- Problem description -
Return the lines below that contain the word "unfold".

- Provided entries -
(** ** Text that a pattern matches *)

Lemma star_run {A} c (k : string -> string -> option A) : forall run acc rest r,
  str_all c run = true -> not_starting c rest = true ->
  k (string_of_list_ascii (rev acc) ++ run)%string rest = Some r ->
  Re.star c k acc (run ++ rest) = Some r.
Proof.
  induction run as [|a run IH]; intros acc rest r Hrun Hrest Hk.
  - rewrite append_nil_r in Hk. cbn [String.append].
    destruct rest as [|b rest]; cbn [Re.star]; [assumption|].
    cbn [not_starting] in Hrest. apply negb_true_iff in Hrest.
    now rewrite Hrest.
  - cbn [str_all] in Hrun. apply andb_prop in Hrun. destruct Hrun as [Ha Hrun].
    cbn [String.append Re.star]. rewrite Ha.
    rewrite (IH (a :: acc) rest r); [reflexivity|assumption|assumption|].
    cbn [rev]. rewrite of_list_app, append_assoc. exact Hk.
Qed.

Lemma match_node_run {A} n : forall text rest (k : string -> string -> option A) r,
  node_ok n text -> node_stop n rest -> k text rest = Some r ->
  Re.match_node n (text ++ rest) k = Some r.
Proof.
  induction n as [l|c|c|n IH]; intros text rest k r Hok Hstop Hk;
    cbn [Re.match_node node_ok node_stop] in *.
  - subst text. now rewrite ReFacts.strip_prefix_app.
  - now apply star_run.
  - destruct Hok as [Hne Hall]. destruct text as [|a text]; [congruence|].
    cbn [str_all] in Hall. apply andb_prop in Hall. destruct Hall as [Ha Hall].
    cbn [String.append]. rewrite Ha. now apply star_run.
  - now apply IH.
Qed.

Lemma match_here_cons n r text rest gs rest' :
  node_ok n text -> node_stop n rest ->
  Re.match_here r rest = Some (gs, rest') ->
  Re.match_here (n :: r) (text ++ rest) = Some ((Re.captures n text ++ gs)%list, rest').
Proof.
  intros Hok Hstop Hr. cbn [Re.match_here].
  apply match_node_run; [assumption|assumption|]. now rewrite Hr.
Qed.

Lemma search_skip lit r : forall pre s,
  no_start lit pre s = true ->
  Re.search (Re.Lit lit :: r) (pre ++ s) = Re.search (Re.Lit lit :: r) s.
Proof.
  induction pre as [|a pre IH]; intros s H; [reflexivity|].
  cbn [no_start] in H.
  destruct (Re.strip_prefix lit (String a pre ++ s)) eqn:E; [discriminate H|].
  cbn [String.append Re.search Re.match_here Re.match_node].
  cbn [String.append] in E. rewrite E. now apply IH.
Qed.

Lemma search_here r s gs rest :
  Re.match_here r s = Some (gs, rest) -> Re.search r s = Some gs.
Proof. intro H. destruct s; cbn [Re.search]; now rewrite H. Qed.

(** ** Characters *)

Lemma blank_is_space a : is_blank a = true -> a = " "%char.
Proof. apply Ascii.eqb_eq. Qed.

Lemma not_starting_run (c d : ascii -> bool) run rest :
  run <> EmptyString -> str_all c run = true ->
  (forall a, c a = true -> d a = false) ->
  not_starting d (run ++ rest) = true.
Proof.
  intros Hne Hall Hcd. destruct run as [|a run]; [congruence|].
  cbn [str_all] in Hall. apply andb_prop in Hall. destruct Hall as [Ha _].
  cbn. now rewrite (Hcd a Ha).
Qed.

Lemma not_starting_blanks (d : ascii -> bool) b rest :
  str_all is_blank b = true -> d " "%char = false ->
  not_starting d rest = true -> not_starting d (b ++ rest) = true.
Proof.
  intros Hb Hd Hrest. destruct b as [|a b]; [assumption|].
  cbn [str_all] in Hb. apply andb_prop in Hb. destruct Hb as [Ha _].
  apply blank_is_space in Ha. subst a. cbn. now rewrite Hd.
Qed.

Lemma word_not_blank a : is_word a = true -> is_blank a = false.
Proof.
  intro H. destruct (is_blank a) eqn:E; [|reflexivity].
  apply blank_is_space in E. subst a. discriminate H.
Qed.

Lemma num_not_blank a : is_num a = true -> is_blank a = false.
Proof.
  intro H. destruct (is_blank a) eqn:E; [|reflexivity].
  apply blank_is_space in E. subst a. discriminate H.
Qed.

Lemma value_char_not_blank a : is_value_char a = true -> is_blank a = false.
Proof.
  intro H. destruct (is_blank a) eqn:E; [|reflexivity].
  apply blank_is_space in E. subst a. discriminate H.
Qed.

Local Open Scope string_scope.
Local Open Scope Z_scope.

(** A header with any number of blanks at the four places where the
    pattern allows them, at the front of a line. *)
Lemma header_here b1 u b2 b3 n b4 rest :
  str_all is_blank b1 = true -> str_all is_blank b2 = true ->
  str_all is_blank b3 = true -> str_all is_blank b4 = true ->
  u <> EmptyString -> str_all is_word u = true ->
  n <> EmptyString -> str_all is_num n = true ->
  Re.match_here re_header
    ("Eigenvalues (" ++ b1 ++ u ++ b2 ++ ") for nkpt=" ++ b3 ++ n ++ b4
     ++ "k points:" ++ rest)
  = Some ([u; n], rest).
Proof.
  intros H1 H2 H3 H4 Hu Hwu Hn Hdn. unfold re_header.
  apply (match_here_cons (Re.Lit "Eigenvalues (") _ _ _ [u; n]); [reflexivity|exact I|].
  apply (match_here_cons (Re.Star is_blank) _ _ _ [u; n]); [assumption| |].
  { cbn [node_stop]. apply not_starting_run with (c := is_word); try assumption.
    apply word_not_blank. }
  apply (match_here_cons (Re.Group (Re.Plus is_word)) _ _ _ [n]); [now split| |].
  { cbn [node_stop]. apply not_starting_blanks; [assumption|reflexivity|reflexivity]. }
  apply (match_here_cons (Re.Star is_blank) _ _ _ [n]); [assumption|reflexivity|].
  apply (match_here_cons (Re.Lit ") for nkpt=") _ _ _ [n]); [reflexivity|exact I|].
  apply (match_here_cons (Re.Star is_blank) _ _ _ [n]); [assumption| |].
  { cbn [node_stop]. apply not_starting_run with (c := is_num); try assumption.
    apply num_not_blank. }
  apply (match_here_cons (Re.Group (Re.Plus is_num)) _ _ _ []); [now split| |].
  { cbn [node_stop]. apply not_starting_blanks; [assumption|reflexivity|reflexivity]. }
  apply (match_here_cons (Re.Star is_blank) _ _ _ []); [assumption|reflexivity|].
  apply (match_here_cons (Re.Lit "k points:") _ _ _ []); [reflexivity|exact I|].
  reflexivity.
Qed.

(** Three coordinates after [kpt=], each after one blank or more, at
    the front of a line. *)
Lemma coords_here b1 x b2 y b3 z rest :
  b1 <> EmptyString -> str_all is_blank b1 = true ->
  b2 <> EmptyString -> str_all is_blank b2 = true ->
  b3 <> EmptyString -> str_all is_blank b3 = true ->
  x <> EmptyString -> str_all is_value_char x = true ->
  y <> EmptyString -> str_all is_value_char y = true ->
  z <> EmptyString -> str_all is_value_char z = true ->
  not_starting is_value_char rest = true ->
  Re.match_here re_coords ("kpt=" ++ b1 ++ x ++ b2 ++ y ++ b3 ++ z ++ rest)
  = Some ([x; y; z], rest).
Proof.
  intros N1 H1 N2 H2 N3 H3 Nx Hx Ny Hy Nz Hz Hrest. unfold re_coords.
  assert (Hvb : forall run more, run <> EmptyString -> str_all is_value_char run = true ->
                  not_starting is_blank (run ++ more) = true).
  { intros run more Hne Hall.
    apply not_starting_run with (c := is_value_char); try assumption.
    apply value_char_not_blank. }
  assert (Hbv : forall run more, run <> EmptyString -> str_all is_blank run = true ->
                  not_starting is_value_char (run ++ more) = true).
  { intros run more Hne Hall.
    apply not_starting_run with (c := is_blank); try assumption.
    intros a Ha. apply blank_is_space in Ha. now subst a. }
  apply (match_here_cons (Re.Lit "kpt=") _ _ _ [x; y; z]); [reflexivity|exact I|].
  apply (match_here_cons (Re.Plus is_blank) _ _ _ [x; y; z]);
    [now split|now apply Hvb|].
  apply (match_here_cons (Re.Group (Re.Plus is_value_char)) _ _ _ [y; z]);
    [now split|now apply Hbv|].
  apply (match_here_cons (Re.Plus is_blank) _ _ _ [y; z]);
    [now split|now apply Hvb|].
  apply (match_here_cons (Re.Group (Re.Plus is_value_char)) _ _ _ [z]);
    [now split|now apply Hbv|].
  apply (match_here_cons (Re.Plus is_blank) _ _ _ [z]);
    [now split|now apply Hvb|].
  apply (match_here_cons (Re.Group (Re.Plus is_value_char)) _ _ _ []);
    [now split|assumption|].
  reflexivity.
Qed.

Local Close Scope string_scope.

Local Open Scope string_scope.
Local Open Scope Z_scope.

Lemma header_line_groups u n :
  u <> EmptyString -> str_all is_word u = true ->
  n <> EmptyString -> str_all is_num n = true ->
  Re.search re_header (header_line u n) = Some [u; n].
Proof.
  intros Hu Hwu Hn Hdn. apply search_here with (rest := EmptyString).
  change (header_line u n)
    with ("Eigenvalues (" ++ " " ++ u ++ " " ++ ") for nkpt=" ++ " " ++ n ++ " "
          ++ "k points:" ++ EmptyString).
  now apply header_here.
Qed.

Lemma scan_render : forall datasets pre,
  forallb well_formed datasets = true ->
  scan_from (pre, 0) (flat_map render datasets) = Ok ((pre ++ datasets)%list, 0).
Proof.
  induction datasets as [|d datasets IH]; intros pre Hwf.
  - cbn. now rewrite app_nil_r.
  - cbn [forallb] in Hwf. apply andb_prop in Hwf. destruct Hwf as [Hd Hwf].
    unfold well_formed in Hd. destruct d as [u n lines]. cbn [ds_unit ds_nkpt ds_lines] in Hd.
    repeat (apply andb_prop in Hd; destruct Hd as [Hd ?]).
    destruct (Py.int n) as [z|] eqn:Hz; [|discriminate].
    match goal with H : (_ =? 2 * z) = true |- _ => apply Z.eqb_eq in H; rename H into Hlen end.
    assert (Hu : u <> EmptyString).
    { intros ->. discriminate Hd. }
    assert (Hn : n <> EmptyString).
    { intros ->. match goal with H : negb (EmptyString =? EmptyString)%string = true |- _ => discriminate H end. }
    cbn [flat_map render ds_unit ds_nkpt ds_lines].
    change (scan_from (pre, 0) ((header_line u n :: lines) ++ flat_map render datasets)
            = Ok ((pre ++ mkDataset u n lines :: datasets)%list, 0)).
    rewrite scan_from_app.
    rewrite (scan_header_block pre (header_line u n) [u; n] z lines);
      [|now apply header_line_groups|exact Hz|lia].
    cbn [bind nth]. replace (2 * z - Z.of_nat (List.length lines)) with 0 by lia.
    rewrite IH by assumption. now rewrite <- app_assoc.
Qed.

Local Close Scope string_scope.

(** ** What a coordinate line can raise *)

Section ConverterRaises.
Context {libm : Libm}.

(** Case analysis on the innermost [match] of a hypothesis, as long as
    there is one. *)
Ltac split_matches H :=
  repeat
    match type of H with
    | context [match ?m with _ => _ end] =>
        lazymatch m with
        | context [match _ with _ => _ end] => fail
        | _ => destruct m eqn:?; try discriminate H
        end
    end.

Lemma group_float_raises groups i e :
  group_float groups i = Raise e ->
  e = ValueError /\ Py.float (nth i groups EmptyString) = None.
Proof.
  unfold group_float. destruct (Py.float _); intro H; inversion H. now split.
Qed.

Lemma coords_line_raises st groups e :
  coords_line st groups = Raise e ->
  e = OverflowError
  \/ (e = ValueError
      /\ exists i, (i < 3)%nat /\ Py.float (nth i groups EmptyString) = None).
Proof.
  unfold coords_line, bind. intro H.
  destruct (k_old st) as [[[o0 o1] o2]|]; split_matches H;
    inversion H; subst; clear H;
    repeat match goal with
           | E : Py.pow2 _ = Ok _ |- _ => apply pow2_nonneg_or_nan in E
           end;
    lazymatch goal with
    | E : group_float _ ?i = Raise _ |- _ =>
        apply group_float_raises in E; destruct E as [-> E];
        right; split; [reflexivity|exists i; split; [lia|exact E]]
    | E : Py.pow2 _ = Raise _ |- _ =>
        apply pow2_raises in E; now left
    | E : Py.sqrt _ = Raise _ |- _ =>
        rewrite sqrt_never_raises in E;
        [discriminate E
        |repeat (apply add_nonneg_or_nan; [|assumption]);
         apply nonneg_is_nonneg_or_nan; exact I]
    end.
Qed.

Lemma convert_lines_raises : forall lines st e,
  snd (convert_lines st lines) = Some e ->
  e = OverflowError
  \/ (e = ValueError
      /\ exists line groups i,
           In line lines /\ Re.search re_coords line = Some groups
           /\ (i < 3)%nat /\ Py.float (nth i groups EmptyString) = None).
Proof.
  induction lines as [|line lines IH]; intros st e H.
  - discriminate H.
  - cbn [convert_lines] in H.
    destruct (Re.search re_coords line) as [groups|] eqn:Hs.
    + destruct (coords_line st groups) as [st'|e'] eqn:Hc.
      * destruct (IH st' e H) as [?|(-> & l & g & i & Hin & ?)]; [now left|].
        right. split; [reflexivity|]. exists l, g, i. split; [now right|assumption].
      * cbn [snd] in H. inversion H; subst.
        destruct (coords_line_raises _ _ _ Hc) as [?|(-> & i & Hi & Hf)];
          [now left|].
        right. split; [reflexivity|]. exists line, groups, i.
        repeat split; try assumption. now left.
    + unfold values_line in H.
      destruct (convert_lines _ lines) as [rows e'] eqn:Hr. cbn [snd] in H.
      subst e'.
      destruct (IH (mkConv (path_length st) [] (k st) (k_old st)) e)
        as [?|(-> & l & g & i & Hin & ?)];
        [now rewrite Hr|now left|].
      right. split; [reflexivity|]. exists l, g, i. split; [now right|assumption].
Qed.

- Task answer -
  intros H1 H2 H3 H4 Hu Hwu Hn Hdn. unfold re_header.
  intros N1 H1 N2 H2 N3 H3 Nx Hx Ny Hy Nz Hz Hrest. unfold re_coords.
    unfold well_formed in Hd. destruct d as [u n lines]. cbn [ds_unit ds_nkpt ds_lines] in Hd.
  unfold group_float. destruct (Py.float _); intro H; inversion H. now split.
  unfold coords_line, bind. intro H.
    + unfold values_line in H.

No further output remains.